# Robb's Train Station



## Robb (Feb 23, 2019)

I am new to site as well as model training...I have Love Model railroading since I was a child pushing my grandpas wooden train abound the living room ..and being Aloud to WATCH him run his Lionel trains...well those were passed along to my Dad and Uncles where Uncles sold off theirs over the years and My father Still has his set...Like My father I found them to be too Big So Pops set it up along the ceiling in the living room and played with HO scale in the Basement..and after a year or so he went with N scale...I was given all his HO scale years ago but never had a place to set up...other than an oval ...I got married and had children...and those now have moved on with they life( first was the wife..:laugh: and left me with a spare room..I own a Mobile Home so you can emagine the small space I will be working in...But my plans are to Do like pops ceiling train and exit the room and come through living room and back to room....that the plan anywho...:smilie_auslachen:....the room is 8x9...for the past year I had a 4x8 table in there with some elivation sections...but found I allways had to climb under table to work the other side...and watching youtube clips I tore down the works......it was a great learning time as I l learned even more....and will as this life long Hobby finally started...the layout thus far is a round the room spiral to get to ceiling hieght...At the door to the room I still need to make some drop ins as I need crawl under to enter....I will be sharing pictures as We go and asking questions....The forum has given me some great tips over the year and figure I should join :smokin:

I will be looking for help from time to time and Dont mind screwing up as It can be redone ...right?...Hope to meet some like minded folk...

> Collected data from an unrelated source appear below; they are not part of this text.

(* ===== verification/ListHead.v ===== *)
(** * Intrusive doubly linked lists ([libc/include/dsa/list.h])

    The memory is split by field: [hnext] and [hprev] give the [next] and
    [prev] members of every mapped [struct list_head], by address.  Every
    function of the header is a computation over that memory that performs the
    same loads and stores in the same order; an access through an address that
    is not mapped is a [Fault].

    The specification is [ring h l]: the nodes [l] are pairwise distinct and
    form one circular list, in this order.  A list with header [head] and
    entries [xs] is [ring h (head :: xs)]; rings are invariant under rotation,
    which is what makes one lemma for [__list_add], one for [__list_del] and one
    for [__list_splice] enough for all the operations built on them. *)

From S2P Require Import Prelude.

(* src/libc/include/dsa/list.h 41-43 list_head *)
Record heap := Heap { hnext : gmap Z Z; hprev : gmap Z Z }.

Abbreviation LIST_POISON1 := 0x100%Z.
Abbreviation LIST_POISON2 := 0x122%Z.

(** Loads and stores of the two members. *)
Definition ld_next (p : Z) : M heap Z := λ h,
  match hnext h !! p with Some v => Ok (v, h) | None => Fault p end.
Definition ld_prev (p : Z) : M heap Z := λ h,
  match hprev h !! p with Some v => Ok (v, h) | None => Fault p end.
Definition st_next (p v : Z) : M heap unit := λ h,
  match hnext h !! p with
  | Some _ => Ok (tt, Heap (<[p := v]> (hnext h)) (hprev h))
  | None => Fault p
  end.
Definition st_prev (p v : Z) : M heap unit := λ h,
  match hprev h !! p with
  | Some _ => Ok (tt, Heap (hnext h) (<[p := v]> (hprev h)))
  | None => Fault p
  end.

(** ** The operations *)

(* src/libc/include/dsa/list.h 149-159 INIT_LIST_HEAD *)
Definition INIT_LIST_HEAD (list : Z) : M heap unit :=
  st_next list list ;; st_prev list list.

(* src/libc/include/dsa/list.h 249-253 __list_add_valid *)
Definition list_add_valid_ (new prev next : Z) : bool := true.

(* src/libc/include/dsa/list.h 254-256 __list_del_entry_valid *)
Definition list_del_entry_valid_ (entry : Z) : bool := true.

(* src/libc/include/dsa/list.h 259-275 __list_add *)
Definition list_add_ (new prev next : Z) : M heap unit :=
  if negb (list_add_valid_ new prev next) then mret tt else
  st_prev next new ;;
  st_next new next ;;
  st_prev new prev ;;
  st_next prev new.

(* src/libc/include/dsa/list.h 277-287 list_add *)
Definition list_add (new head : Z) : M heap unit :=
  next ← ld_next head;
  list_add_ new head next.

(* src/libc/include/dsa/list.h 289-300 list_add_tail *)
Definition list_add_tail (new head : Z) : M heap unit :=
  prev ← ld_prev head;
  list_add_ new prev head.

(* src/libc/include/dsa/list.h 302-312 __list_del *)
Definition list_del_ (prev next : Z) : M heap unit :=
  st_prev next prev ;;
  st_next prev next.

(* src/libc/include/dsa/list.h 314-325 __list_del_clearprev *)
Definition list_del_clearprev_ (entry : Z) : M heap unit :=
  prev ← ld_prev entry;
  next ← ld_next entry;
  list_del_ prev next ;;
  st_prev entry 0.

(* src/libc/include/dsa/list.h 327-333 __list_del_entry *)
Definition list_del_entry_ (entry : Z) : M heap unit :=
  if negb (list_del_entry_valid_ entry) then mret tt else
  prev ← ld_prev entry;
  next ← ld_next entry;
  list_del_ prev next.

(* src/libc/include/dsa/list.h 335-345 list_del *)
Definition list_del (entry : Z) : M heap unit :=
  list_del_entry_ entry ;;
  st_next entry LIST_POISON1 ;;
  st_prev entry LIST_POISON2.

(* src/libc/include/dsa/list.h 347-359 list_replace *)
Definition list_replace (old new : Z) : M heap unit :=
  on ← ld_next old;
  st_next new on ;;
  nn ← ld_next new;
  st_prev nn new ;;
  op ← ld_prev old;
  st_prev new op ;;
  np ← ld_prev new;
  st_next np new.

(* src/libc/include/dsa/list.h 361-372 list_replace_init *)
Definition list_replace_init (old new : Z) : M heap unit :=
  list_replace old new ;;
  INIT_LIST_HEAD old.

(* src/libc/include/dsa/list.h 374-389 list_swap *)
Definition list_swap (entry1 entry2 : Z) : M heap unit :=
  pos ← ld_prev entry2;
  list_del entry2 ;;
  list_replace entry1 entry2 ;;
  list_add entry1 (if pos =? entry1 then entry2 else pos).

(* src/libc/include/dsa/list.h 391-398 list_del_init *)
Definition list_del_init (entry : Z) : M heap unit :=
  list_del_entry_ entry ;;
  INIT_LIST_HEAD entry.

(* src/libc/include/dsa/list.h 400-408 list_move *)
Definition list_move (list head : Z) : M heap unit :=
  list_del_entry_ list ;;
  list_add list head.

(* src/libc/include/dsa/list.h 410-419 list_move_tail *)
Definition list_move_tail (list head : Z) : M heap unit :=
  list_del_entry_ list ;;
  list_add_tail list head.

(* src/libc/include/dsa/list.h 421-441 list_bulk_move_tail *)
Definition list_bulk_move_tail (head first last : Z) : M heap unit :=
  fp ← ld_prev first;
  ln ← ld_next last;
  st_next fp ln ;;
  ln ← ld_next last;
  fp ← ld_prev first;
  st_prev ln fp ;;
  hp ← ld_prev head;
  st_next hp first ;;
  hp ← ld_prev head;
  st_prev first hp ;;
  st_next last head ;;
  st_prev head last.

(* src/libc/include/dsa/list.h 443-451 list_is_first *)
Definition list_is_first (list head : Z) : M heap bool :=
  p ← ld_prev list; mret (p =? head).

(* src/libc/include/dsa/list.h 453-461 list_is_last *)
Definition list_is_last (list head : Z) : M heap bool :=
  n ← ld_next list; mret (n =? head).

(* src/libc/include/dsa/list.h 463-471 list_is_head *)
Definition list_is_head (list head : Z) : bool := list =? head.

Waiting for the Train.......


----------



## cole226 (Feb 8, 2013)

Carry on, and don't forget pics.


----------



## tjcruiser (Jan 10, 2010)

Welcome to the madness, Robb. Jump in and enjoy the ride!

TJ


----------



## Robb (Feb 23, 2019)

just a few pictures as we Chug along



waiting for the Train......


----------



## spikedrivingblues (Dec 11, 2018)

I like your plan for the space. Looking good so far! Looking forward to following your progress.


----------



## Andreash (Dec 30, 2018)

Keep up the good work, will be fun to watch the progress....cheers


----------



## Robb (Feb 23, 2019)

*Drop in in the works*

Hello everyone and thanks for stopping by. As you can see from the pictures before...I had to crawl under the tracks to access the room...Did some research on the YOUTUBE and seen a few diffrent ideas and I chose the Hinge Idea...Seem like a good idea...and after setting this up I found that the track would not allow the lift out to lift up as it Binds on itself....SO Im gonna work on the Drop in style...more Later


waiting for the train......


----------



## Robb (Feb 23, 2019)

decided to do drop ins...I have them all built and wired need to get me a Dremel yo cutt the track..


waiting for the train......


----------